What to do
From the data below, copy exactly the lines that lie between the one holding "Declare Scope js_scope." and the one holding "Definition code (c", including both, and nothing more.

Saved entries
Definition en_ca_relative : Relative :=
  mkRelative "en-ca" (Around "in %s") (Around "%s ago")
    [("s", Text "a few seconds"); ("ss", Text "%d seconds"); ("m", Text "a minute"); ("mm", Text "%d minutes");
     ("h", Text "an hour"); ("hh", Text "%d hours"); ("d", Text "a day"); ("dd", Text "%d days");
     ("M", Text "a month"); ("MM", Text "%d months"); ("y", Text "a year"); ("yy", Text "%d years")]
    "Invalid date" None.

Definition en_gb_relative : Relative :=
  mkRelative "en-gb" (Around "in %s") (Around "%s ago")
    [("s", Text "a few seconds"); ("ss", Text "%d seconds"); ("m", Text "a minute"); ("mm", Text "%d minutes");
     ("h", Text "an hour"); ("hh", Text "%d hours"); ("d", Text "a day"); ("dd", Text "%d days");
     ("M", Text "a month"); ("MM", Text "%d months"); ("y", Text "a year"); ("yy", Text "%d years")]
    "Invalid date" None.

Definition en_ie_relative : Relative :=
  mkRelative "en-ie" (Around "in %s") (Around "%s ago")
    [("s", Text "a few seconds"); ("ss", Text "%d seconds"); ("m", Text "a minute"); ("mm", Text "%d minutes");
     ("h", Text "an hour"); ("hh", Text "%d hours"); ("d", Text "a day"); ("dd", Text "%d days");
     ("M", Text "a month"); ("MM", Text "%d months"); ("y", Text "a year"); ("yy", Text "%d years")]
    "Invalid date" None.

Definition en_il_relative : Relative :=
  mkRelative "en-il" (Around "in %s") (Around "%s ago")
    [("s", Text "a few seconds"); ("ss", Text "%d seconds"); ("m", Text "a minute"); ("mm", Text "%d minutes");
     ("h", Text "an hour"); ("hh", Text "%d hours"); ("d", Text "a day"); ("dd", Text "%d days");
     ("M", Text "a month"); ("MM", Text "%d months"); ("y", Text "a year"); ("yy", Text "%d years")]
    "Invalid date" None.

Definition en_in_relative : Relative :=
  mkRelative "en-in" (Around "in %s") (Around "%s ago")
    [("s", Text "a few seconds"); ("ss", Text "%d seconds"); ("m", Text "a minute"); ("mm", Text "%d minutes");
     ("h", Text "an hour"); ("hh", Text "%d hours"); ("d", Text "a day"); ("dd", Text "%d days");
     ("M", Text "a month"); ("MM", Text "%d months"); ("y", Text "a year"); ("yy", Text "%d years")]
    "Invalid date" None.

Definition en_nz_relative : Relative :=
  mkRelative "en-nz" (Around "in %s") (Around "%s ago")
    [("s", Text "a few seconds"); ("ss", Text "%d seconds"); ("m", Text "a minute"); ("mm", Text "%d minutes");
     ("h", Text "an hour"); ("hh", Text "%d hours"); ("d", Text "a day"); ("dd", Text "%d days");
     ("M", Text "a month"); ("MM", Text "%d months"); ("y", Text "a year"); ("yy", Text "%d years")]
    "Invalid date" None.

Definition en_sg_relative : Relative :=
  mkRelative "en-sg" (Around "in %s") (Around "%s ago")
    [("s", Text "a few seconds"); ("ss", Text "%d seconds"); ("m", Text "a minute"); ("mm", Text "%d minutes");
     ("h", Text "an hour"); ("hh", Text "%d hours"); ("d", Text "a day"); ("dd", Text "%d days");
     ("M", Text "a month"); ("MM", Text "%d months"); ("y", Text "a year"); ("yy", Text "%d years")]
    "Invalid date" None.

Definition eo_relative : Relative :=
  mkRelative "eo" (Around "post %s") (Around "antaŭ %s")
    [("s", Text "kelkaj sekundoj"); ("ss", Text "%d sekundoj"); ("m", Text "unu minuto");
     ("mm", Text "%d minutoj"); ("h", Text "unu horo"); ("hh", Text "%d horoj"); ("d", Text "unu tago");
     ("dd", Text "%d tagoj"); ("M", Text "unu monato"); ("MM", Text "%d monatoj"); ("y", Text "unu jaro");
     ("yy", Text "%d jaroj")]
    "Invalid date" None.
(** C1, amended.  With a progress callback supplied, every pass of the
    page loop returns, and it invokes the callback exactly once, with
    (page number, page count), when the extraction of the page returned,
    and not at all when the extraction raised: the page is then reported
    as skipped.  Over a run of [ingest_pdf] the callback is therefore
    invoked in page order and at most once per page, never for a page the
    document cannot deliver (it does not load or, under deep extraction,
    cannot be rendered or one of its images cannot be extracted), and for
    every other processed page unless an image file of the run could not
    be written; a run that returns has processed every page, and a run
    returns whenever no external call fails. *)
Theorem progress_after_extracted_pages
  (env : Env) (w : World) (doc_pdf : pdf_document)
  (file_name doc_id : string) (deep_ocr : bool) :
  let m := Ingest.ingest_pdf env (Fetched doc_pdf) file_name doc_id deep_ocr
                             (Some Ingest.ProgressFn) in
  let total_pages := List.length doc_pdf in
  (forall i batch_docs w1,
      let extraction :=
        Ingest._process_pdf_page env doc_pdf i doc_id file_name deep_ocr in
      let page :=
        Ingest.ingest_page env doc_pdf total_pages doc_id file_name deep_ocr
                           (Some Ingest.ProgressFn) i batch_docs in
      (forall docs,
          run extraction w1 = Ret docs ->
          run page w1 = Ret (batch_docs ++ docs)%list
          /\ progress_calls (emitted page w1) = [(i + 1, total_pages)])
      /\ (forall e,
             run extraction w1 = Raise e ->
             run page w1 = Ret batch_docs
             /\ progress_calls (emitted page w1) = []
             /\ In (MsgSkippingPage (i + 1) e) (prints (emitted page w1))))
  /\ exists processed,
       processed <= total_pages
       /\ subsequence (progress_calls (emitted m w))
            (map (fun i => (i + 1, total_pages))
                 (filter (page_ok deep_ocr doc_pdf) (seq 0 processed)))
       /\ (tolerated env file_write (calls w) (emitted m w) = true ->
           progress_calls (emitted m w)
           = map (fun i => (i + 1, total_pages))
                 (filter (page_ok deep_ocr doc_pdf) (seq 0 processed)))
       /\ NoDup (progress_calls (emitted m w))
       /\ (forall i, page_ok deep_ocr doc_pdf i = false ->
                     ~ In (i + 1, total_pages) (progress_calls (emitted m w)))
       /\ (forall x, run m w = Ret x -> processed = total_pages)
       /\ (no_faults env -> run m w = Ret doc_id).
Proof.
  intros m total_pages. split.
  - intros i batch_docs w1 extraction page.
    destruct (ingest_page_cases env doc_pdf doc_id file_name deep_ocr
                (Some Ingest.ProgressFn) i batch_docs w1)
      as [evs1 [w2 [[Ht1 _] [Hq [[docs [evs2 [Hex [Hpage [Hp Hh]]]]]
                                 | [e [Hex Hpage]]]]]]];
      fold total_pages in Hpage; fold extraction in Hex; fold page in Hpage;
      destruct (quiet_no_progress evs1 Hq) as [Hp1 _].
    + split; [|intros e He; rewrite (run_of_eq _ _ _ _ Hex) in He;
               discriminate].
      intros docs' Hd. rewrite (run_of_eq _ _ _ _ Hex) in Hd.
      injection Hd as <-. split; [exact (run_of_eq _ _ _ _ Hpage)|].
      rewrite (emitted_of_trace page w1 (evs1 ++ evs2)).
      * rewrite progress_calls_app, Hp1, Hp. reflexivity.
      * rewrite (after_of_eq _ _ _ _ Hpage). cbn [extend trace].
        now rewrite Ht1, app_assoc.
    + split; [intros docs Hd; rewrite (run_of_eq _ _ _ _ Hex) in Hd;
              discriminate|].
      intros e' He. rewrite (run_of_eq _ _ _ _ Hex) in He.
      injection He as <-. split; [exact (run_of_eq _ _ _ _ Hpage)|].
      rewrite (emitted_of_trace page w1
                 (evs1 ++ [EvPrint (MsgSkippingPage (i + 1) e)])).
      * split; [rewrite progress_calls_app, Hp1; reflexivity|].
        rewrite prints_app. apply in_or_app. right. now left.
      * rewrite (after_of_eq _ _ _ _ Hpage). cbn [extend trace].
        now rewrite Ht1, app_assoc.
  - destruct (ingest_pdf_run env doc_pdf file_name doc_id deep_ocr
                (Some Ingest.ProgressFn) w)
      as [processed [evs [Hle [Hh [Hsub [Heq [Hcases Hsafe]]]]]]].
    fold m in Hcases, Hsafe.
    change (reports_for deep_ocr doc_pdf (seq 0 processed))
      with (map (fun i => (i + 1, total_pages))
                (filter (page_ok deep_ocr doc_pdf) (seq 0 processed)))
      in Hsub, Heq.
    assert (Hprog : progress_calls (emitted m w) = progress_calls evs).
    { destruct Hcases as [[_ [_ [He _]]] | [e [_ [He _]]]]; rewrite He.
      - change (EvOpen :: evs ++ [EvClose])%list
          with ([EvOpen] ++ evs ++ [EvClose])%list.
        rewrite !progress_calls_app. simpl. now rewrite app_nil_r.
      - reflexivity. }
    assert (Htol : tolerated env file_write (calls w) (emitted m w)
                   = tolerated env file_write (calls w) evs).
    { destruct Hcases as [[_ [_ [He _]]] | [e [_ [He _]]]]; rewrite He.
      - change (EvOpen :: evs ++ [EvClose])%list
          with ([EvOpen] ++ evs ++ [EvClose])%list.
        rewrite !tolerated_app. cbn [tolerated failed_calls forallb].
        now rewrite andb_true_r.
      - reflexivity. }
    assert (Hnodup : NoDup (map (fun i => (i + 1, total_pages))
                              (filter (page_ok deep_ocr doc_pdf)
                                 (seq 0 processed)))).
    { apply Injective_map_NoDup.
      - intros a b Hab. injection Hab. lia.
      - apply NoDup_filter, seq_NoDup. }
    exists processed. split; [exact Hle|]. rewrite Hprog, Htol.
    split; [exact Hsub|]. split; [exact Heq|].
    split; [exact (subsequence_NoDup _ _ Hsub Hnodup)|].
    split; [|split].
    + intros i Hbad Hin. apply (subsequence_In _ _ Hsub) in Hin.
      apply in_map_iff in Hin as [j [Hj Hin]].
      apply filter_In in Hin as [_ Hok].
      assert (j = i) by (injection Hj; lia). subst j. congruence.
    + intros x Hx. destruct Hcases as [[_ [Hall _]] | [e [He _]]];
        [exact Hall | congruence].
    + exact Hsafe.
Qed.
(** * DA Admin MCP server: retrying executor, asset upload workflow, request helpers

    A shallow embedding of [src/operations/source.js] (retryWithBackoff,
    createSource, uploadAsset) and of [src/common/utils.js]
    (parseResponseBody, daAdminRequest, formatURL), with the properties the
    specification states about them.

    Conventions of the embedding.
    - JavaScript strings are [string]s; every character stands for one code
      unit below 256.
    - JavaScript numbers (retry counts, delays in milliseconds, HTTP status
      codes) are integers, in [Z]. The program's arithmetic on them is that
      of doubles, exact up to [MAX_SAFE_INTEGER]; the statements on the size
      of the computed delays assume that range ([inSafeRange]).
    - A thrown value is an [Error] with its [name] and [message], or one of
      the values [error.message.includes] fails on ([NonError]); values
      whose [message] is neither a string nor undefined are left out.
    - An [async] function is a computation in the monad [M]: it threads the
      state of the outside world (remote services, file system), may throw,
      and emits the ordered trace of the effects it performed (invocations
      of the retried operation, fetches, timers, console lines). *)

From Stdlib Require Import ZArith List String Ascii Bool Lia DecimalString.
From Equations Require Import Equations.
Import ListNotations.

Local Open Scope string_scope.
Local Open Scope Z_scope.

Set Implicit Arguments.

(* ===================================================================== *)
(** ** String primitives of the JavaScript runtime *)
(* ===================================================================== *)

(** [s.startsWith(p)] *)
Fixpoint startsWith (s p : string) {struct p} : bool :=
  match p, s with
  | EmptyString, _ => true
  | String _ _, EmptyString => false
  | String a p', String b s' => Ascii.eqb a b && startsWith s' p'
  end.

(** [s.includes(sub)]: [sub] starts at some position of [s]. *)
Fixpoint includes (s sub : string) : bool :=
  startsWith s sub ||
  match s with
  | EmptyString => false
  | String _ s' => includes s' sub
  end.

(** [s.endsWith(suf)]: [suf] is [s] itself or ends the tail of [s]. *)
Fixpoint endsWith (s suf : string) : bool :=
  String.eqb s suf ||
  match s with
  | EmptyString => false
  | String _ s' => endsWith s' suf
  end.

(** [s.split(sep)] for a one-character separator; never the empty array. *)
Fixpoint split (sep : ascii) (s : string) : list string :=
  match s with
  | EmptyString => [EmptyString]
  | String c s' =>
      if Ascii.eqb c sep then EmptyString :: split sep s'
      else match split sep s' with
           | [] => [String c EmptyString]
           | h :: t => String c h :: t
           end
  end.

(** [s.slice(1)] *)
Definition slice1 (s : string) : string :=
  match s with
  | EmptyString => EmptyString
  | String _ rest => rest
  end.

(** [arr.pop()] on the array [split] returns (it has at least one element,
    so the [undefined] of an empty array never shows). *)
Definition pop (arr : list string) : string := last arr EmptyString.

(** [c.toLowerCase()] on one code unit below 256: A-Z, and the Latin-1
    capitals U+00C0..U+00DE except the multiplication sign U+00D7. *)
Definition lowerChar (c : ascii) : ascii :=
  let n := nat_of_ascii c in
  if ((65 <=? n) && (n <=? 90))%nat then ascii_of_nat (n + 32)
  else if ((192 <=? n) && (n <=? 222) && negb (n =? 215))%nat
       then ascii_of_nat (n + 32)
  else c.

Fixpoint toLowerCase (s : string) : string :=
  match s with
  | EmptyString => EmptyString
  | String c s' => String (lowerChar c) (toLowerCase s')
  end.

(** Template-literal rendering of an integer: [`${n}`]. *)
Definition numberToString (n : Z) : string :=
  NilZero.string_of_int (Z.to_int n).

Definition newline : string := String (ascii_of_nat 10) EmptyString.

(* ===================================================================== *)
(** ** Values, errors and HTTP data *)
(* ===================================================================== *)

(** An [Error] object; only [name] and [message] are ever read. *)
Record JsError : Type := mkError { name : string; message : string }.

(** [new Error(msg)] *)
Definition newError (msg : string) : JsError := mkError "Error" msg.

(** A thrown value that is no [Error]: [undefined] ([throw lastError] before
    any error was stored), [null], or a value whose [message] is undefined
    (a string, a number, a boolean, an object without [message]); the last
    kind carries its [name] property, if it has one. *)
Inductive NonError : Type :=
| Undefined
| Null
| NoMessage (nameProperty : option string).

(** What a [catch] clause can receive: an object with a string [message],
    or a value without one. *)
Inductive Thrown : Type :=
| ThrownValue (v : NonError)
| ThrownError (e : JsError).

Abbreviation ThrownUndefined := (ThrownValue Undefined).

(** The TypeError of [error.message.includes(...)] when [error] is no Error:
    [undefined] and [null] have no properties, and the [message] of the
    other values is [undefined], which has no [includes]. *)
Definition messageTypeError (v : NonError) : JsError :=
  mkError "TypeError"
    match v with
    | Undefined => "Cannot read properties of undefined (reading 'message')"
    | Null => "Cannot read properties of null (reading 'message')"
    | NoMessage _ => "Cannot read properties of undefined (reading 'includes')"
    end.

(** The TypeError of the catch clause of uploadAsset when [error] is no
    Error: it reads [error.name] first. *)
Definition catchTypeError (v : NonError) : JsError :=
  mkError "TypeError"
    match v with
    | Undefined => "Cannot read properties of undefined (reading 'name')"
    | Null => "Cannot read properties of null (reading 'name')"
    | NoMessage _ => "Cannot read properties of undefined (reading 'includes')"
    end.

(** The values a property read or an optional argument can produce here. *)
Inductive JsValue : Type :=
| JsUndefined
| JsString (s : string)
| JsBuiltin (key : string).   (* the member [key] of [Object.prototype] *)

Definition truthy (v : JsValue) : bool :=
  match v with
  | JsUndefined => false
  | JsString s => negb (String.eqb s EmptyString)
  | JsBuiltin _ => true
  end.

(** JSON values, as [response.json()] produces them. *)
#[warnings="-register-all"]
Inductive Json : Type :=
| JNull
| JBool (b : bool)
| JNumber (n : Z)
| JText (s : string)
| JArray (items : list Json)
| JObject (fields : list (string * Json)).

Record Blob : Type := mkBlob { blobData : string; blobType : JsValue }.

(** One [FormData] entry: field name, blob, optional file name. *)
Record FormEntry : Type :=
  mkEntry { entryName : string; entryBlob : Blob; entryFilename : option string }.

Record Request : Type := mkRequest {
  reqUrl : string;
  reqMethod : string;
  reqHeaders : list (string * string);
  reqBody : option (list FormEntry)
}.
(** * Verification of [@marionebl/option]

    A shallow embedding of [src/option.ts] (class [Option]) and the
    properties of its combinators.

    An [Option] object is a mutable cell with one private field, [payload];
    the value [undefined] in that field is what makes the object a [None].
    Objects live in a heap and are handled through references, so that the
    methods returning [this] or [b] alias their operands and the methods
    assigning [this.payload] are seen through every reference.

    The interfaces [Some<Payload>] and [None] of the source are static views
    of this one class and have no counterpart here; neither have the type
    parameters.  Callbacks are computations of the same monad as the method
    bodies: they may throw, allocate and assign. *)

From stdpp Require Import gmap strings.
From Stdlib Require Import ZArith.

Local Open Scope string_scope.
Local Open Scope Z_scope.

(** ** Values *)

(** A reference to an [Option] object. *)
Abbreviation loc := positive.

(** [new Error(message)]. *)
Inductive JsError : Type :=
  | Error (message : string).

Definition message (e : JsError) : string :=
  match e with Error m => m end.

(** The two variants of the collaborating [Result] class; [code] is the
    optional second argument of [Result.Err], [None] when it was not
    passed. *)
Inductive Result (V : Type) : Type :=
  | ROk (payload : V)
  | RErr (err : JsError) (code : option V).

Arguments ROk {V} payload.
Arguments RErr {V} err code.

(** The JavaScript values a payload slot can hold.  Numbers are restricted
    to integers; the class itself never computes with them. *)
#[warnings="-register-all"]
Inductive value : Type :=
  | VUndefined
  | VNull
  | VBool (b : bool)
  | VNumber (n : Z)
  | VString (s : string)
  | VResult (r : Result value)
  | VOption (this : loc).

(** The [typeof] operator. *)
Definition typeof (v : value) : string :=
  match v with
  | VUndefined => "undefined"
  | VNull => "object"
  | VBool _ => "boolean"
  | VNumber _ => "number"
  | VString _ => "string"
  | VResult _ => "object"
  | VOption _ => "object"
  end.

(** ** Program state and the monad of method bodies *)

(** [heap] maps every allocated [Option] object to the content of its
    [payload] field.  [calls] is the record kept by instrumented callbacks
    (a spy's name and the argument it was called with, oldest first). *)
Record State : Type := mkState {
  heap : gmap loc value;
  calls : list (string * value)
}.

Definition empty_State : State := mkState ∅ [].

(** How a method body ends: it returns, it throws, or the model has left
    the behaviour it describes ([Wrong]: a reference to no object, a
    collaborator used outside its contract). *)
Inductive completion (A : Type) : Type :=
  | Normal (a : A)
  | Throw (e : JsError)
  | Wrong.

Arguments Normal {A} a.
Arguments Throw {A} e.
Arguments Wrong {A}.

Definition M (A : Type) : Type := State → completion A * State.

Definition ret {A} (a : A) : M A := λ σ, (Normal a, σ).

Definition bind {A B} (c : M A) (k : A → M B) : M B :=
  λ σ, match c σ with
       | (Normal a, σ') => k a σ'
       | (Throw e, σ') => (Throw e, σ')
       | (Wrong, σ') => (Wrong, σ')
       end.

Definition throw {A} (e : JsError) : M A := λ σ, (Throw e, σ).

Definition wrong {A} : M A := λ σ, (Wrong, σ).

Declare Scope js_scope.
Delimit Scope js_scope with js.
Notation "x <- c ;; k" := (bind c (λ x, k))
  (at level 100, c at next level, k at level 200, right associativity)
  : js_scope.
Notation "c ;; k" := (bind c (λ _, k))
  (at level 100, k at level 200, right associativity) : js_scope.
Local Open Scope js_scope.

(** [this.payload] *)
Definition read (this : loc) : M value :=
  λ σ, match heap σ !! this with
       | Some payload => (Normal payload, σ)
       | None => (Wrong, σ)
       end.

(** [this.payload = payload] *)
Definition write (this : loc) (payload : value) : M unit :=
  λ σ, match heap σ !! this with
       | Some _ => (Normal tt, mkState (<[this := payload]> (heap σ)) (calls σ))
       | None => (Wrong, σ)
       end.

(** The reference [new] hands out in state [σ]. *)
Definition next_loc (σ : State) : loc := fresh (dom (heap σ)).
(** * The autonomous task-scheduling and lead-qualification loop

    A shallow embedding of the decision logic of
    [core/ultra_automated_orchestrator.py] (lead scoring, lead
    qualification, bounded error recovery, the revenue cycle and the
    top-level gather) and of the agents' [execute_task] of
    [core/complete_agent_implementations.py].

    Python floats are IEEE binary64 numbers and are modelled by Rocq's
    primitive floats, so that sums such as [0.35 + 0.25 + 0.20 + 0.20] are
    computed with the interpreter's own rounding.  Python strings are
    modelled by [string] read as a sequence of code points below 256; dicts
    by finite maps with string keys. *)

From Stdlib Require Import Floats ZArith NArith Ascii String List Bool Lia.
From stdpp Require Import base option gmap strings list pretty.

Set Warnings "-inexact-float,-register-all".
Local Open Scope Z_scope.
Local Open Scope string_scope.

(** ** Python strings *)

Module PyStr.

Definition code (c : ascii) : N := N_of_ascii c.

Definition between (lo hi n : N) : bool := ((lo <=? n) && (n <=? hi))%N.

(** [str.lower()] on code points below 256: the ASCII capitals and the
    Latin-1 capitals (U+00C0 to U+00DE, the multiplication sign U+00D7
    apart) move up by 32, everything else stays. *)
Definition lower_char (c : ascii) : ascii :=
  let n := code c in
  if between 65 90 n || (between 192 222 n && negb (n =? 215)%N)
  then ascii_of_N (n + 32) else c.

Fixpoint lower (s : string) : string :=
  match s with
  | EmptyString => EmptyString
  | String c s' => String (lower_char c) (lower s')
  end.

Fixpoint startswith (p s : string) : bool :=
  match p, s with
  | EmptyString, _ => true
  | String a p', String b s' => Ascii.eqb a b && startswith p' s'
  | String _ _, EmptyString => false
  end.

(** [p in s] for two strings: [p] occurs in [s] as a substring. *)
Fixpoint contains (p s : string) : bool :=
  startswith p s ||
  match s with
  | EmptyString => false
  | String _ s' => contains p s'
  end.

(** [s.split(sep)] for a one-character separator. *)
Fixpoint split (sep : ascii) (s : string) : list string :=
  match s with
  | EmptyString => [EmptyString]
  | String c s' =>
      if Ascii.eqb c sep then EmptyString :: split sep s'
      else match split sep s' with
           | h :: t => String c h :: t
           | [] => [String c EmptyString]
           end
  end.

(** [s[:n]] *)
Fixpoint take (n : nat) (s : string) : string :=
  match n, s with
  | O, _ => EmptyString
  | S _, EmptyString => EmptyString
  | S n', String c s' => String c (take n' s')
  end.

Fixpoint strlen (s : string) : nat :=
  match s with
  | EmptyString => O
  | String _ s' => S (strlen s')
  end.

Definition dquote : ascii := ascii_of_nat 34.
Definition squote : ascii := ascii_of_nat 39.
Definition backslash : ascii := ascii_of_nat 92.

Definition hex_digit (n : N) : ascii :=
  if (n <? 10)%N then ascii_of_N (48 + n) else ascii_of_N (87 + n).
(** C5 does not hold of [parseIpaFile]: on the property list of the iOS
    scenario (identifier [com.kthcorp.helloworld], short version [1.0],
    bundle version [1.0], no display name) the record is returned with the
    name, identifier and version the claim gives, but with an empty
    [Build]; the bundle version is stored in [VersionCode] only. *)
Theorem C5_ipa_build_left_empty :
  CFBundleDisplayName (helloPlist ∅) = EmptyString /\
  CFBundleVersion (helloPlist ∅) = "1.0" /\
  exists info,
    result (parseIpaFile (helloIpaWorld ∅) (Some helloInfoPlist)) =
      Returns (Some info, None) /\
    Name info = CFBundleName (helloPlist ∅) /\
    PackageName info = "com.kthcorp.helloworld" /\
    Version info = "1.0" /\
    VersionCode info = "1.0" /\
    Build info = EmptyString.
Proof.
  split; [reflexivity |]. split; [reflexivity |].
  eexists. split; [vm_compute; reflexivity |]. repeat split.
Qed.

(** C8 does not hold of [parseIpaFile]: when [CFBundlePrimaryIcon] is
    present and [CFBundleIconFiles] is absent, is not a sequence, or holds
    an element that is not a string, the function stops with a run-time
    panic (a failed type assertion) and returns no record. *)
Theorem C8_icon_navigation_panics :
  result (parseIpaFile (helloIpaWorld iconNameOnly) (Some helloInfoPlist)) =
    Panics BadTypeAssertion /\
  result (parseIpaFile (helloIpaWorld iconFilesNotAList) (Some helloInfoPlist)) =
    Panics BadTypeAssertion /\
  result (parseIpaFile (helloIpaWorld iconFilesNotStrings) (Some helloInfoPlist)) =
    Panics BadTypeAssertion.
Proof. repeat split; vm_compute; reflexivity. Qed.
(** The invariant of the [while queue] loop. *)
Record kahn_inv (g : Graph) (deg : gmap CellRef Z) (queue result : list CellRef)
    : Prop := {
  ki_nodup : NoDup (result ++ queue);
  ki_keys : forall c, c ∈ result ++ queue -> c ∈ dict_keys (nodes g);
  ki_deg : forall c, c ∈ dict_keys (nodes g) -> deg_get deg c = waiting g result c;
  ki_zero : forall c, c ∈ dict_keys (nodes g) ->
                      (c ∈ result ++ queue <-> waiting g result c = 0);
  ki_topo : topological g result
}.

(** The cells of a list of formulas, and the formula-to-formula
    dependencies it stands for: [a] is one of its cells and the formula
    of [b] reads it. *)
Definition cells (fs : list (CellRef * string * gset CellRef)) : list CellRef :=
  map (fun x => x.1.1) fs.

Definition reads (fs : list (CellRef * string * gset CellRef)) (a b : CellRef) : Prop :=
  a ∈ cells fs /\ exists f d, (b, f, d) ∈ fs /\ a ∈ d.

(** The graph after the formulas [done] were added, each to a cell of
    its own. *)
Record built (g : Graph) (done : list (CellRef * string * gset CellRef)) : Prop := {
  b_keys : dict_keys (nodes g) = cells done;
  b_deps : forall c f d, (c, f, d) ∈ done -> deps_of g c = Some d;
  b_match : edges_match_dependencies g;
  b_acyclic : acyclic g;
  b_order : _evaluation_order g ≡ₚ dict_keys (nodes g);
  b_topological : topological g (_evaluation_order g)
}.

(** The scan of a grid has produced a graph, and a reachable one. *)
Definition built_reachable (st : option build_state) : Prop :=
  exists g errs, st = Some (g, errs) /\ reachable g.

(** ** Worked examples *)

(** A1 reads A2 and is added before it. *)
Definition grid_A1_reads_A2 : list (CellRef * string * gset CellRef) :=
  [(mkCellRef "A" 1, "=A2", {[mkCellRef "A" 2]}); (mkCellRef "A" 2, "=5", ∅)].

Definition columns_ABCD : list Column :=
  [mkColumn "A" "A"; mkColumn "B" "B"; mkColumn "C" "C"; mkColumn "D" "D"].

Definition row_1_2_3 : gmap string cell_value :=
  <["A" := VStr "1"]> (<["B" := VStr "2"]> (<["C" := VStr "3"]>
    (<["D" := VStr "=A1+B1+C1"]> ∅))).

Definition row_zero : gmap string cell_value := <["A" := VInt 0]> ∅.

Solution for this task
Declare Scope js_scope.
Delimit Scope js_scope with js.
Notation "x <- c ;; k" := (bind c (λ x, k))
  (at level 100, c at next level, k at level 200, right associativity)
  : js_scope.
Notation "c ;; k" := (bind c (λ _, k))
  (at level 100, k at level 200, right associativity) : js_scope.
Local Open Scope js_scope.

(** [this.payload] *)
Definition read (this : loc) : M value :=
  λ σ, match heap σ !! this with
       | Some payload => (Normal payload, σ)
       | None => (Wrong, σ)
       end.

(** [this.payload = payload] *)
Definition write (this : loc) (payload : value) : M unit :=
  λ σ, match heap σ !! this with
       | Some _ => (Normal tt, mkState (<[this := payload]> (heap σ)) (calls σ))
       | None => (Wrong, σ)
       end.

(** The reference [new] hands out in state [σ]. *)
Definition next_loc (σ : State) : loc := fresh (dom (heap σ)).
(** * The autonomous task-scheduling and lead-qualification loop

    A shallow embedding of the decision logic of
    [core/ultra_automated_orchestrator.py] (lead scoring, lead
    qualification, bounded error recovery, the revenue cycle and the
    top-level gather) and of the agents' [execute_task] of
    [core/complete_agent_implementations.py].

    Python floats are IEEE binary64 numbers and are modelled by Rocq's
    primitive floats, so that sums such as [0.35 + 0.25 + 0.20 + 0.20] are
    computed with the interpreter's own rounding.  Python strings are
    modelled by [string] read as a sequence of code points below 256; dicts
    by finite maps with string keys. *)

From Stdlib Require Import Floats ZArith NArith Ascii String List Bool Lia.
From stdpp Require Import base option gmap strings list pretty.

Set Warnings "-inexact-float,-register-all".
Local Open Scope Z_scope.
Local Open Scope string_scope.

(** ** Python strings *)

Module PyStr.

Definition code (c : ascii) : N := N_of_ascii c.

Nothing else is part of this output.